Get In or Get Out!

in_or_outEditorial

Every day I hear agents from all over the nation lament about unfair repossession fees and lender demanded concessions with allegations of compliance being the basis for their demands. It is almost ironic how many of these same people are the ones directly responsible for doing it to themselves.

The industry is, in it’s nature, a very closed world with a great deal of mistrust that agencies have of their competitors and fellow owners. This is fairly natural considering it has been for the most and industry that has run amuck in the dark like feral cats for most of its history. Much of this is due to the personalities that people develop while involved in this rather dark line of business.

This is an industry of “A Type” personalities who don’t like anyone telling them what to do. Hell, why would anyone who has worked from scratch to build and maintain a good company like most of the men and women in the industry have? It is unfortunate that this same characteristic is the one that does so much damage to their own companies without them either seeing it or recognizing its negative effects.

There are an estimated 6,000 companies performing repossessions in the United States, yet a mere approximate 600 that are members of any national or state association. Couple this with the fact that there is no national trade organization, by proper definition, and the fact that the associations are as fractured and numerous as they are and it should come as no surprise that the industry finds itself marginalized by both lenders and the regulatory agencies that may soon be mandating ludicrous requirements upon them all.

This miniscule representation of the industry represents a dysfunction that allows lenders to “low ball” prices and push everyone into unsustainable business practices that, under the weight of fuel prices, insurance and overhead, tips the scales against profitability.

Does the CFPB recognize this industry as professional? Hell no! They won’t even answer basic questions nor confer with anyone in it regarding potential compliance issues. As the result, they don’t know what they’re doing and you are all at their mercy.

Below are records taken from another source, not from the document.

(* ===== verification/Types.v ===== *)
(** * Public types and constants

    src/include/spwkit/types.h, config.h, udp.h, simulator.h and device.h: the
    result codes, link states, capability and readiness bits, packets,
    time-codes, statistics and configuration structures that every component
    shares.  Results are the C integers; a pointer that may be NULL is an
    [option]. *)

From S2P Require Import Prelude.

(** ** types.h *)

Definition SPW_OK : Z := 0.
Definition SPW_ERR_INVALID_ARGUMENT : Z := -1.
Definition SPW_ERR_INVALID_STATE : Z := -2.
Definition SPW_ERR_TIMEOUT : Z := -3.
Definition SPW_ERR_UNSUPPORTED : Z := -4.
Definition SPW_ERR_RESOURCE_EXHAUSTED : Z := -5.
Definition SPW_ERR_LINK_UNAVAILABLE : Z := -6.
Definition SPW_ERR_BUFFER_TOO_SMALL : Z := -7.
Definition SPW_ERR_INVALID_PACKET : Z := -8.
Definition SPW_ERR_BACKEND : Z := -9.

Definition SPW_TIMEOUT_IMMEDIATE : Z := 0.
Definition SPW_TIMEOUT_INFINITE : Z := UINT64_MAX.

Definition SPW_TERMINATOR_EOP : Z := 0.
Definition SPW_TERMINATOR_EEP : Z := 1.

Definition SPW_LINK_ERROR_RESET : Z := 0.
Definition SPW_LINK_ERROR_WAIT : Z := 1.
Definition SPW_LINK_READY : Z := 2.
Definition SPW_LINK_STARTED : Z := 3.
Definition SPW_LINK_CONNECTING : Z := 4.
Definition SPW_LINK_RUN : Z := 5.

Definition SPW_CAP_NONE : Z := 0.
Definition SPW_CAP_EEP : Z := 1 ≪ 0.
Definition SPW_CAP_TIME_CODE : Z := 1 ≪ 1.
Definition SPW_CAP_LINK_CONTROL : Z := 1 ≪ 2.
Definition SPW_CAP_STATISTICS : Z := 1 ≪ 3.
Definition SPW_CAP_RATE_CONTROL : Z := 1 ≪ 4.
Definition SPW_CAP_FAULT_INJECTION : Z := 1 ≪ 5.
Definition SPW_CAP_ZERO_COPY : Z := 1 ≪ 6.
Definition SPW_CAP_READINESS : Z := 1 ≪ 7.

Definition SPW_READY_NONE : Z := 0.
Definition SPW_READY_RX_PACKET : Z := 1 ≪ 0.
Definition SPW_READY_RX_TIME_CODE : Z := 1 ≪ 1.
Definition SPW_READY_ALL : Z := SPW_READY_RX_PACKET .| SPW_READY_RX_TIME_CODE.

Record spw_capabilities := {
  cap_bits : Z;
  cap_max_packet_size : Z;
  cap_tx_queue_depth : Z;
  cap_rx_queue_depth : Z;
  cap_buffer_alignment : Z
}.

(** [pkt_data] is the pointed-to storage: the payload bytes of a packet to
    send, or the caller's writable storage for a packet to receive. *)
Record spw_packet := {
  pkt_data : option (list Z);
  pkt_length : Z;
  pkt_capacity : Z;
  pkt_terminator : Z
}.

Record spw_time_code := {
  time_count : Z;
  control_flags : Z
}.

Record spw_statistics := {
  tx_packets : Z;
  rx_packets : Z;
  tx_bytes : Z;
  rx_bytes : Z;
  tx_time_codes : Z;
  rx_time_codes : Z;
  eep_packets : Z;
  link_errors : Z;
  dropped_packets : Z
}.

Definition statistics_zero : spw_statistics :=
  {| tx_packets := 0; rx_packets := 0; tx_bytes := 0; rx_bytes := 0;
     tx_time_codes := 0; rx_time_codes := 0; eep_packets := 0;
     link_errors := 0; dropped_packets := 0 |}.

Record spw_fault_statistics := {
  transport_drops : Z;
  transport_duplicates : Z;
  transport_reorders : Z;
  transport_delays : Z;
  spacewire_eep_injections : Z
}.

Definition fault_statistics_zero : spw_fault_statistics :=
  {| transport_drops := 0; transport_duplicates := 0; transport_reorders := 0;
     transport_delays := 0; spacewire_eep_injections := 0 |}.

(** ** udp.h *)

Definition SPW_UDP_CONFIG_VERSION : Z := 3.
Definition SPW_UDP_ADDRESS_MAX : Z := 64.
Definition SPW_UDP_FAULT_RULE_COUNT : nat := 8.
Definition SPW_UDP_FAULT_PROBABILITY_SCALE : Z := 10000.

Definition SPW_UDP_FAULT_ACTION_NONE : Z := 0.
Definition SPW_UDP_FAULT_ACTION_TRANSPORT_DROP : Z := 1.
Definition SPW_UDP_FAULT_ACTION_TRANSPORT_DUPLICATE : Z := 2.
Definition SPW_UDP_FAULT_ACTION_TRANSPORT_REORDER : Z := 3.
Definition SPW_UDP_FAULT_ACTION_TRANSPORT_DELAY : Z := 4.
Definition SPW_UDP_FAULT_ACTION_SPACEWIRE_EEP : Z := 5.

Definition SPW_UDP_FAULT_TARGET_ANY : Z := 0.
Definition SPW_UDP_FAULT_TARGET_DATA : Z := 1.
Definition SPW_UDP_FAULT_TARGET_TIME_CODE : Z := 2.
Definition SPW_UDP_FAULT_TARGET_ACK : Z := 3.
Definition SPW_UDP_FAULT_TARGET_KEEPALIVE : Z := 4.

Record spw_udp_fault_rule := {
  action : Z;
  target : Z;
  probability_per_10000 : Z;
  max_events : Z;
  rule_delay_us : Z;
  rule_reserved : Z
}.

Record spw_udp_config := {
  udp_struct_size : Z;
  udp_version : Z;
  local_address : list Z;
  local_port : Z;
  remote_address : list Z;
  remote_port : Z;
  udp_link_id : Z;
  fragment_payload_size : Z;
  max_retries : Z;
  ack_timeout_ms : Z;
  keepalive_interval_ms : Z;
  peer_timeout_ms : Z;
  virtual_link_bps : Z;
  virtual_latency_us : Z;
  fault_seed : Z;
  fault_rules : list spw_udp_fault_rule;
  udp_reserved : Z
}.

Definition SPW_UDP_FAULT_RULE_INITIALIZER : spw_udp_fault_rule :=
  {| action := SPW_UDP_FAULT_ACTION_NONE; target := SPW_UDP_FAULT_TARGET_ANY;
     probability_per_10000 := 0; max_events := 0; rule_delay_us := 0;
     rule_reserved := 0 |}.

(** ** simulator.h and device.h *)

Definition SPW_SIMULATOR_CONFIG_VERSION : Z := 1.
Definition SPW_SIMULATOR_ENDPOINT_A : Z := 0.
Definition SPW_SIMULATOR_ENDPOINT_B : Z := 1.

Record spw_simulator_config := {
  sim_struct_size : Z;
  sim_version : Z;
  sim_link_id : Z;
  sim_endpoint : Z
}.

Definition SPW_DEVICE_CONFIG_VERSION : Z := 1.
Definition SPW_DEVICE_ENDPOINT_CAPACITY : Z := 108.

Record spw_device_config := {
  dev_struct_size : Z;
  dev_version : Z;
  dev_port_id : Z;
  dev_reserved : Z;
  dev_endpoint : list Z
}.
(* ===== verification/Posix.v ===== *)
(** * System constants

    The values of poll.h, errno.h and fcntl.h on Linux, which the server, the
    socket backends and the CUSE presenter use. *)

From S2P Require Import Prelude.

Definition POLLIN : Z := 1.
Definition POLLOUT : Z := 4.
Definition POLLERR : Z := 8.
Definition POLLHUP : Z := 16.
Definition POLLNVAL : Z := 32.
Definition POLLRDNORM : Z := 64.
Definition POLLWRNORM : Z := 256.
Definition EINTR : Z := 4.
Definition EIO : Z := 5.
Definition EAGAIN : Z := 11.
Definition EWOULDBLOCK : Z := EAGAIN.
Definition ENOMEM : Z := 12.
Definition EBUSY : Z := 16.
Definition EINVAL : Z := 22.
Definition ENOLINK : Z := 67.
Definition EMSGSIZE : Z := 90.
Definition EOPNOTSUPP : Z := 95.
Definition ENOBUFS : Z := 105.
Definition O_NONBLOCK : Z := 2048.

This whole situation could be far different if even half of the 90% of the un-association affiliated agencies joined any of the associations. The power of numbers and a stronger development of unity would leverage behind the industries ability to simply say “No” to 1980’s prices, contingency, free storage and ludicrous lender contract demands.

Unfortunately, there are far too many little shops out there that think they can make up the low profits with volume while they have scant idea what a repossession really costs themselves until they find themselves sinking deeper and deeper in the red. This parasitic practice fortunately makes them victims of their own folly but also, unfortunately undermines the intelligent and association affiliated agencies all over the country.

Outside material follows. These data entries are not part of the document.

(* ===== verification/VspwTp.v ===== *)
(** * VSPW-TP wire codec

    The distributed UDP transport protocol of
    src/src/backends/ethernet/vspw_tp.{h,c}: the 40-byte big-endian header,
    its validation, and the acknowledgement payload. Pointer arguments are
    options ([None] is NULL); a byte buffer is a list of byte values with its
    size passed separately, as in C. *)

From S2P Require Import Prelude.

(** ** Constants (vspw_tp.h) *)

Definition SPW_VSPW_TP_MAGIC : Z := 0x56535057.
Definition SPW_VSPW_TP_VERSION_MAJOR : Z := 1.
Definition SPW_VSPW_TP_VERSION_MINOR : Z := 0.
Definition SPW_VSPW_TP_HEADER_SIZE : Z := 40.
Definition SPW_VSPW_TP_MAX_UDP_PAYLOAD : Z := 65507.
Definition SPW_VSPW_TP_MAX_FRAGMENT_PAYLOAD : Z :=
  SPW_VSPW_TP_MAX_UDP_PAYLOAD - SPW_VSPW_TP_HEADER_SIZE.
Definition SPW_VSPW_TP_MAX_PACKET_SIZE : Z := 16 * 1024 * 1024.
Definition SPW_VSPW_TP_TIME_CODE_PAYLOAD_SIZE : Z := 2.
Definition SPW_VSPW_TP_ACK_PAYLOAD_SIZE : Z := 8.

Definition SPW_VSPW_TP_DATA : Z := 1.
Definition SPW_VSPW_TP_TIME_CODE : Z := 2.
Definition SPW_VSPW_TP_LINK_CONTROL : Z := 3.
Definition SPW_VSPW_TP_KEEPALIVE : Z := 4.
Definition SPW_VSPW_TP_ACK : Z := 5.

So, as you sit there reading this and are part of the 90%, ask yourself, has being unaffiliated to any association helped you in any way? Do you not complain about low fees and lender demanded conditions? Aren’t you a little tired of feeling like there’s nothing you can do about these things?

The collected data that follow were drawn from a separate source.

(* ===== verification/Reassembler.v ===== *)
(** * VSPW-TP fragment reassembly

    src/src/backends/ethernet/fragment_reassembler.{h,c}. A reassembler owns a
    byte buffer and a bitmap of covered positions, 64 per word. Fragments of
    one message may arrive in any order, more than once and overlapping; the
    code has a word-at-a-time path for disjoint fragments and a
    byte-at-a-time path for the rest. *)

From S2P Require Import Prelude VspwTp.

(** [spw_reassembly_result_t] *)
Inductive reassembly_result :=
  | REASSEMBLY_ACCEPTED
  | REASSEMBLY_DUPLICATE
  | REASSEMBLY_COMPLETE
  | REASSEMBLY_CONFLICT
  | REASSEMBLY_INVALID.

#[export] Instance reassembly_result_eq_dec : EqDecision reassembly_result.
Proof. solve_decision. Defined.

Record spw_fragment_reassembler := {
  data : option (list Z);
  coverage : option (list Z);
  capacity : Z;
  coverage_words : Z;
  covered_bytes : Z;
  message_id : Z;
  total_size : Z;
  terminator_flags : Z;
  ack_required : bool;
  seen_start : bool;
  seen_end : bool;
  active : bool
}.

(** A macro, so its sum has the width of its argument: 32 bits for a message's
    [total_size], 64 for a [capacity]. *)
Definition SPW_FRAGMENT_COVERAGE_WORDS (width capacity : Z) : Z :=
  wrap width (capacity + 63) / 64.

(** ** Coverage bitmap *)

Definition covered (coverage : list Z) (position : Z) : bool :=
  let word := position / 64 in
  let bit := position mod 64 in
  negb (mem_get coverage (Z.to_nat word) .& u64 (1 ≪ bit) =? 0).

Definition mark_covered (coverage : list Z) (position : Z) : list Z :=
  let word := position / 64 in
  let bit := position mod 64 in
  mem_write coverage (Z.to_nat word)
    [mem_get coverage (Z.to_nat word) .| u64 (1 ≪ bit)].

Definition coverage_mask (bit count : Z) : Z :=
  let low_bits :=
    if count =? 64 then UINT64_MAX else u64 (u64 (1 ≪ count) - 1) in
  u64 (low_bits ≪ bit).

(** The [while (position < end)] loops; each iteration advances [position] by
    at least one, so [end - position] iterations are enough. *)
Fixpoint range_is_clear_loop (fuel : nat) (coverage : list Z)
    (position end_ : Z) : bool :=
  match fuel with
  | O => true
  | S fuel =>
      if negb (position <? end_) then true else
      let word := position / 64 in
      let bit := position mod 64 in
      let remaining := end_ - position in
      let count := if remaining <? 64 - bit then remaining else 64 - bit in
      let mask := coverage_mask bit count in
      if negb (mem_get coverage (Z.to_nat word) .& mask =? 0) then false else
      range_is_clear_loop fuel coverage (position + count) end_
  end.

Definition coverage_range_is_clear (coverage : list Z) (offset length : Z) : bool :=
  range_is_clear_loop (Z.to_nat length) coverage offset (u64 (offset + length)).

Fixpoint mark_range_loop (fuel : nat) (coverage : list Z)
    (position end_ : Z) : list Z :=
  match fuel with
  | O => coverage
  | S fuel =>
      if negb (position <? end_) then coverage else
      let word := position / 64 in
      let bit := position mod 64 in
      let remaining := end_ - position in
      let count := if remaining <? 64 - bit then remaining else 64 - bit in
      let coverage :=
        mem_write coverage (Z.to_nat word)
          [mem_get coverage (Z.to_nat word) .| coverage_mask bit count] in
      mark_range_loop fuel coverage (position + count) end_
  end.

Definition mark_coverage_range (coverage : list Z) (offset length : Z) : list Z :=
  mark_range_loop (Z.to_nat length) coverage offset (u64 (offset + length)).

(** ** Lifecycle *)

Definition spw_fragment_reassembler_init (data : option (list Z)) (capacity : Z)
    (coverage : option (list Z)) (coverage_words : Z) : spw_fragment_reassembler :=
  {| data := data;
     coverage :=
       match coverage with
       | Some c =>
           Some (if negb (coverage_words =? 0)
                 then mem_write c 0 (replicate (Z.to_nat coverage_words) 0) else c)
       | None => None
       end;
     capacity := capacity;
     coverage_words := coverage_words;
     covered_bytes := 0; message_id := 0; total_size := 0;
     terminator_flags := 0; ack_required := false;
     seen_start := false; seen_end := false; active := false |}.

Definition spw_fragment_reassembler_reset (r : spw_fragment_reassembler)
  : spw_fragment_reassembler :=
  let words_to_clear :=
    if active r && (total_size r <=? capacity r) then
      let words := SPW_FRAGMENT_COVERAGE_WORDS 32 (total_size r) in
      if coverage_words r <? words then coverage_words r else words
    else coverage_words r in
  {| data := data r;
     coverage :=
       match coverage r with
       | Some c =>
           Some (if negb (words_to_clear =? 0)
                 then mem_write c 0 (replicate (Z.to_nat words_to_clear) 0) else c)
       | None => None
       end;
     capacity := capacity r;
     coverage_words := coverage_words r;
     covered_bytes := 0; message_id := 0; total_size := 0;
     terminator_flags := 0; ack_required := false;
     seen_start := false; seen_end := false; active := false |}.

(** ** Pushing a fragment *)

(** The byte store the two copy paths work on: buffer, bitmap, count of
    covered bytes and the bytes added by this call. *)
Record store := {
  st_data : list Z;
  st_coverage : list Z;
  st_covered_bytes : Z;
  st_added : Z
}.

(** Word-at-a-time path for a range no byte of which is covered. *)
Definition copy_range (s : store) (offset payload_size : Z) (payload : list Z)
  : store :=
  {| st_data := mem_write (st_data s) (Z.to_nat offset)
                  (mem_read payload 0 (Z.to_nat payload_size));
     st_coverage := mark_coverage_range (st_coverage s) offset payload_size;
     st_covered_bytes := u64 (st_covered_bytes s + payload_size);
     st_added := payload_size |}.

(** First byte-at-a-time loop: does a covered byte disagree? *)
Definition overlap_conflicts (s : store) (offset payload_size : Z)
    (payload : list Z) : bool :=
  existsb
    (fun i : nat =>
       let position := u64 (offset + Z.of_nat i) in
       covered (st_coverage s) position &&
       negb (mem_get (st_data s) (Z.to_nat position) =? mem_get payload i))
    (seq 0 (Z.to_nat payload_size)).

(** Body of the second byte-at-a-time loop: store an uncovered byte. *)
Definition store_byte (offset : Z) (payload : list Z) (s : store) (i : nat)
  : store :=
  let position := u64 (offset + Z.of_nat i) in
  if covered (st_coverage s) position then s else
  {| st_data := mem_write (st_data s) (Z.to_nat position) [mem_get payload i];
     st_coverage := mark_covered (st_coverage s) position;
     st_covered_bytes := u64 (st_covered_bytes s + 1);
     st_added := u64 (st_added s + 1) |}.

Definition store_bytes (s : store) (offset payload_size : Z) (payload : list Z)
  : store :=
  fold_left (store_byte offset payload) (seq 0 (Z.to_nat payload_size)) s.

If your answer to any of these questions is “Yes”, perhaps it’s time you let down your guard a little and found that there is indeed brotherhood out there. No, they’re not perfect, but don’t let perfect get in the way of progress. Every voice counts and you do make a difference. Being part of the 90% will get you nowhere.

Get out there, contact the AFA, the ARA, RSIG, TFA or at least one of the many great state associations like CALR, IRA or FLACARs. These or more than marketing associations, they do actually talk and take a stand against lenders on issues like lender contracts like they did on the Chase and Primeritus contracts which they found to be too onerous on agencies and actually did get the lenders to revise them.

If you are still pessimistic on the associations, I suggest you attend NARS. You will see this brotherhood and camaraderie in person as men and women from all of the associations meet and bond in discussing and taking action in goals that have an impact on your business.

You’ve worked too hard to sit in the dark with the 90%. Join the industry. Your livelihood depends on it. Get involved or you may just as well get out of business for your own financial stability and sanity.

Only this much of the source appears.